PICA SINDROME O TRASTORNO
PRÓLOGO
Hay libros que se escriben desde el conocimiento. Hay otros que se escriben desde la herida. Y hay unos pocos, muy pocos, que nacen de ambos lugares al mismo tiempo. Este es uno de ellos.
PICA ¿Síntoma o Trastorno? no es simplemente un texto clínico sobre un trastorno alimentario poco conocido. Es, ante todo, un acto de valentía intelectual y humana. La Dra. María Fernanda Mazo ha elegido el camino más difícil: no el de la frialdad académica que cataloga y clasifica, sino el de la narrativa que siente, que acompaña, que no mira hacia otro lado.
La Pica —esa compulsión silenciosa por ingerir sustancias que no nutren: tierra, jabón, yeso, tiza— es uno de los trastornos más invisibilizados de la medicina contemporánea. Aparece en los márgenes de los manuales, en los pies de página de los protocolos, y sin embargo está presente en los consultorios, en los hogares de pobreza, en los cuerpos de niñas que cargan embarazos que el mundo no supo prevenir ni acompañar.

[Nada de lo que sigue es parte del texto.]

(** A column whose non-null values all occur in another column is not
    wider than that column. *)
Lemma width_entry_mono (s1 s2 : Series) :
  (∀ v, v ∈ non_null s1 → v ∈ non_null s2) →
  width_entry uni_printable s1 <= width_entry uni_printable s2.
Proof.
  intros Hsub. destruct (decide (non_null s1 = [])) as [Hnil|Hne1].
  - unfold width_entry at 1. rewrite Hnil. apply width_entry_nonneg.
  - assert (Hne2 : non_null s2 ≠ []).
    { destruct (non_null s1) as [|v vs] eqn:Hv; [done|].
      intros Hnil. specialize (Hsub v (list_elem_of_here _ _)).
      rewrite Hnil in Hsub. by apply elem_of_nil in Hsub. }
    destruct (width_entry_max uni_printable s1 Hne1) as (w1 & [Hin1 _] & _ & ->).
    destruct (width_entry_max uni_printable s2 Hne2) as (w2 & [_ Hle2] & _ & ->).
    apply one_percent_more_mono, Hle2.
    apply list_elem_of_fmap in Hin1 as (v & -> & Hv).
    apply list_elem_of_fmap_2. by apply Hsub.
Qed.

Lemma non_null_prefix (n : Z) (s : Series) (v : pyval) :
  v ∈ non_null (mkSeries (name s) (dtype s) (py_prefix n (cells s))) → v ∈ non_null s.
Proof.
  unfold non_null. cbn [cells]. rewrite !list_elem_of_filter.
  intros [Hv Hin]. split; [exact Hv|]. by eapply py_prefix_subseteq.
Qed.

Lemma calc_col_lengths_lookup_inv (df : DataFrame) (m : gmap pystr Z) (col : pystr) (w : Z) :
  NoDup (col_names df) →
  calc_col_lengths uni_printable dup_label_max df = Return m → m !! col = Some w →
  index df ≠ [] ∧ ∃ s, s ∈ columns df ∧ name s = col ∧ w = width_entry uni_printable s.
Proof.
  intros Hnd Hm Hlook. rewrite calc_col_lengths_fold in Hm by exact Hnd.
  injection Hm as <-. unfold df_empty in Hlook.
  destruct (index df) as [|i idx]; [by rewrite lookup_empty in Hlook|].
  split; [done|].
  destruct (columns df) as [|c cs] eqn:Hcols; [by rewrite lookup_empty in Hlook|].
  apply fold_entries_inv in Hlook as [Hempty|Hfound]; [|exact Hfound].
  by rewrite lookup_empty in Hempty.
Qed.

(** X3: the widths computed over the first rows of a table, as the
    previewer asks for them, never exceed the widths computed over the
    whole table. *)
Theorem calc_col_lengths_head_le (df : DataFrame) (num_rows : option Z) :
  NoDup (col_names df) →
  ∃ m_head m_all,
    calc_col_lengths uni_printable dup_label_max (df_head df num_rows) = Return m_head
    ∧ calc_col_lengths uni_printable dup_label_max df = Return m_all
    ∧ ∀ col w, m_head !! col = Some w → ∃ w', m_all !! col = Some w' ∧ w <= w'.
Proof.
  intros Hnd.
  assert (Hnd' : NoDup (col_names (df_head df num_rows))) by by rewrite df_head_col_names.
  destruct (calc_col_lengths_returns uni_printable dup_label_max _ Hnd') as [m_head Hhead].
  destruct (calc_col_lengths_returns uni_printable dup_label_max _ Hnd) as [m_all Hall].
  exists m_head, m_all. split; [exact Hhead|]. split; [exact Hall|].
  intros col w Hlook.
  destruct (calc_col_lengths_lookup_inv _ _ _ _ Hnd' Hhead Hlook)
    as (Hidx' & s' & Hs' & Hname & ->).
  destruct num_rows as [n|]; cbn [df_head index columns] in Hidx', Hs'.
  2:{ exists (width_entry uni_printable s'). split; [|lia].
      destruct (calc_col_lengths_entries uni_printable dup_label_max df s' Hnd Hidx' Hs')
        as (m & Hm & Hentry).
      rewrite Hall in Hm. injection Hm as <-. by rewrite <- Hname. }
  assert (Hidx : index df ≠ []).
  { intros Hnil. apply Hidx'. rewrite Hnil. unfold py_prefix.
    destruct (0 <=? n); apply take_nil. }
  apply list_elem_of_fmap in Hs' as (s & -> & Hs). cbn [name] in Hname.
  destruct (calc_col_lengths_entries uni_printable dup_label_max df s Hnd Hidx Hs)
    as (m & Hm & Hentry).
  rewrite Hall in Hm. injection Hm as <-.
  exists (width_entry uni_printable s). split; [by rewrite <- Hname|].
  apply width_entry_mono. intros v. apply non_null_prefix.
Qed.

Lemma utf8_len_app (a b : pystr) : utf8_len (a ++ b) = utf8_len a + utf8_len b.
Proof.
  induction a as [|c a IH]; [reflexivity|].
  change (utf8_len ((c :: a) ++ b)) with (utf8_width c + utf8_len (a ++ b)).
  change (utf8_len (c :: a)) with (utf8_width c + utf8_len a). lia.
Qed.

Lemma utf8_len_ascii (s : pystr) :
  Forall (fun c => (c < 128)%N) s → utf8_len s = Z.of_nat (length s).
Proof.
  induction 1 as [|c s Hc _ IH]; [reflexivity|].
  change (utf8_len (c :: s)) with (utf8_width c + utf8_len s). rewrite IH.
  cbn [length]. unfold utf8_width. destruct (N.ltb_spec c 128); lia.
Qed.

Lemma hex_fixed_length (w : nat) : ∀ n, length (hex_fixed w n) = w.
Proof.
  induction w as [|w IH]; intros n; cbn [hex_fixed]; [reflexivity|].
  rewrite length_app, IH. cbn. lia.
Qed.

Lemma utf8_width_bounds (c : N) : 1 <= utf8_width c <= 4.
Proof.
  unfold utf8_width.
  repeat (match goal with |- context [if ?b then _ else _] => destruct b end); lia.
Qed.

(** One code point takes between 1 and 10 bytes in the literal. *)
Lemma repr_char_bytes (quote ch : N) :
  (quote < 128)%N → 1 <= utf8_len (repr_char uni_printable quote ch) <= 10.
Proof.
  intros Hq. unfold repr_char.
  assert (Hesc : ∀ c w, (c < 128)%N →
            utf8_len ([92%N; c] ++ hex_fixed w ch) = 2 + Z.of_nat w).
  { intros c w Hc. rewrite utf8_len_ascii; [rewrite length_app, hex_fixed_length; cbn; lia|].
    apply Forall_app. split; [repeat constructor; lia | apply hex_fixed_ascii]. }
  assert (Hpair : ∀ c, (c < 128)%N → utf8_len [92%N; c] = 2).
  { intros c Hc. rewrite utf8_len_ascii; [reflexivity | repeat constructor; lia]. }
  destruct ((ch =? quote)%N || (ch =? 92)%N) eqn:Hquote.
  { rewrite Hpair; [lia|].
    apply orb_true_iff in Hquote as [H|H]; apply N.eqb_eq in H; lia. }
  destruct (ch =? 9)%N; [rewrite Hpair; lia|].
  destruct (ch =? 10)%N; [rewrite Hpair; lia|].
  destruct (ch =? 13)%N; [rewrite Hpair; lia|].
  destruct ((ch <? 32)%N || (ch =? 127)%N); [rewrite (Hesc 120%N 2%nat); lia|].
  pose proof (utf8_width_bounds ch) as Hch.
  assert (Hone : utf8_len [ch] = utf8_width ch) by (cbn; lia).
  destruct (ch <? 127)%N; [rewrite Hone; lia|].
  destruct (py_isprintable uni_printable ch); [rewrite Hone; lia|].
  destruct (ch <=? 255)%N; [rewrite (Hesc 120%N 2%nat); lia|].
  destruct (ch <=? 65535)%N; [rewrite (Hesc 117%N 4%nat); lia|].
  rewrite (Hesc 85%N 8%nat); lia.
Qed.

A través de Zuri, una adolescente de quince años cuya historia condensa la realidad de miles, la autora nos obliga a mirar lo que preferimos no ver: la intersección brutal entre pobreza, embarazo adolescente, desnutrición y salud mental. Nos recuerda que un diagnóstico no es un número en una historia clínica, sino una persona con nombre, con miedo, con un abuelo que la espera.
Lo que hace singular a esta obra es su estructura: cada capítulo narrativo va seguido de un análisis psiconutricional riguroso, firmado por la misma voz que acaba de contarnos la historia. Esta decisión editorial no es un capricho formal; es una declaración de principios. Nos dice que la ciencia y la compasión no son opuestos, que el rigor y la ternura pueden coexistir en la misma página, que un profesional de la salud puede —y debe— ser también un narrador de la condición humana.
La Dra. Mazo lleva años construyendo puentes entre la nutrición, la psicología y la realidad social de sus pacientes. Este libro es, quizás, el puente más ambicioso que ha tendido hasta ahora. Y al cruzarlo, el lector no sale igual.
Que estas páginas lleguen a los consultorios, a las aulas universitarias, a los puestos de salud más remotos. Que lleguen también a las manos de quienes toman decisiones sobre políticas públicas, sobre programas de salud materno-infantil, sobre los presupuestos que deciden si una Zuri recibe atención o queda invisible.
Porque al final, de eso se trata: de que ninguna Zuri más quede invisible.